Place in Safad, Mandatory Palestine

Kafr Bir'im, also Kefr Berem (كفر برعم, כְּפַר בִּרְעָם), was a former village in Mandatory Palestine, located in modern-day northern Israel, 4 km south of the Lebanese border and 11.5 km northwest of Safed. The village was situated 750 m above sea level. "The village stood on a rocky hill only a little higher than the surrounding area and faced north and west."
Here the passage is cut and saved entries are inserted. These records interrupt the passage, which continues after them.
Lemma register_user_cases (username_ok email_ok : string -> bool)
    (normalize_username py_lower : string -> string) (d : register_data) (st : site) :
  let '(res, st') := register_user username_ok email_ok normalize_username py_lower d st in
  res <> Denied /\
  (res = Raised -> r_email d = None /\ st' = st) /\
  (forall r, res = Handled r ->
     (resp_status r = 400 /\ st' = st) \/
     (resp_status r = 409 /\ st' = st /\
      exists raw_u, r_username d = Some raw_u /\
        (py_strip raw_u ∉ map a_username (s_users st)) /\
        (normalize_username (py_strip raw_u) ∈ map a_username (s_users st))) \/
     (resp_status r = 201 /\
      exists a raw_u raw_p raw_p2,
        st' = mk_site (s_users st ++ [a]) (roles_add "user" (s_roles st)) (s_world st) /\
        r_username d = Some raw_u /\ (py_strip raw_u ∉ map a_username (s_users st)) /\
        a_username a = normalize_username (py_strip raw_u) /\
        r_password d = Some raw_p /\ a_password a = py_strip raw_p /\
        r_password2 d = Some raw_p2 /\ py_strip raw_p2 = py_strip raw_p /\
        (a_id a ∉ map a_id (s_users st)) /\ (a_username a ∉ map a_username (s_users st)) /\
        a_is_superuser a = false /\ a_roles a = ["user"%string] /\
        Views.admin_endpoint_permission (request_user a) = false /\
        Permissions.IsAdminUser_has_permission (request_user a) = false)).
Proof.
  unfold register_user.
  destruct (username_field username_ok (s_users st) (r_username d)) as [un|cu] eqn:Eu;
  destruct (email_field email_ok (r_email d)) as [em|ce] eqn:Ee;
  destruct (drf_char_field None (r_password d)) as [pw|cp] eqn:Ep;
  destruct (drf_char_field None (r_password2 d)) as [pw2|cp2] eqn:Ep2;
  try (split_and!; [discriminate | discriminate | intros r [= <-]; left; done]).
  destruct (String.eqb pw pw2) eqn:Eq; simpl;
    [|split_and!; [discriminate | discriminate | intros r [= <-]; left; done]].
  apply String.eqb_eq in Eq. subst pw2.
  destruct em as [e|].
  - destruct (username_field_inl _ _ _ _ Eu) as (Hu & _ & Hnotin & _).
    apply drf_char_field_inl in Hu as (raw_u & Hru & -> & _).
    destruct (existsb (fun a => String.eqb (a_username a) (normalize_username (py_strip raw_u)))
                (s_users st)) eqn:Hex.
    + split_and!; [discriminate | discriminate |].
      intros r [= <-]. right. left. split_and!; [done | done |].
      exists raw_u. split_and!; [done | done |].
      apply existsb_exists in Hex as (a & Ha & Hb). apply String.eqb_eq in Hb.
      apply elem_of_map_iff. exists a. split; [done | by apply list_elem_of_In].
    + split_and!; [discriminate | discriminate |].
      intros r [= <-]. right. right. split; [done|].
      apply drf_char_field_inl in Ep as (raw_p & Hrp & -> & _).
      apply drf_char_field_inl in Ep2 as (raw_p2 & Hrp2 & Heq & _).
      eexists _, raw_u, raw_p, raw_p2. split_and!; try done.
      * apply fresh_account_id_new.
      * simpl. intros Hin. apply elem_of_map_iff in Hin as (a & Ha & Hin).
        assert (existsb (fun a => String.eqb (a_username a)
                  (normalize_username (py_strip raw_u))) (s_users st) = true); [|congruence].
        apply existsb_exists. exists a. split; [by apply list_elem_of_In|].
        apply String.eqb_eq. done.
  - split_and!; [discriminate | |].
    + intros _. split; [by apply (email_field_inl_none email_ok) | done].
    + intros r [=].
Qed.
In ancient times, it was a Jewish village known as Kfar Bar'am. It became culturally Arabized during the Middle Ages. In the early Ottoman era it was wholly Muslim. During the 19th and early 20th centuries, it was noted as a predominantly Maronite Christian village. A church overlooking it at an elevation of 752 m was built on the ruins of an older church destroyed in the earthquake of 1837. In 1945, it had a population of 710 people, most of them Christians.

The Palestinian Christian villagers were expelled by Zionist forces during the 1948 Palestine war. A few years later, on September 16, 1953 the village was destroyed by the Israeli military in order to prevent the villagers' return and in defiance of an Israeli Supreme Court decision recognizing the villager's right to return to their homes. By 1992, the only standing structure was the church and belltower.

==History==

===Antiquity===
The village was originally Kfar Bar'am, a Jewish village which was established in ancient times. The remains of the 3rd-century Kfar Bar'am synagogue on the outskirts of the town are still visible, as is another ruined synagogue in the center of the village.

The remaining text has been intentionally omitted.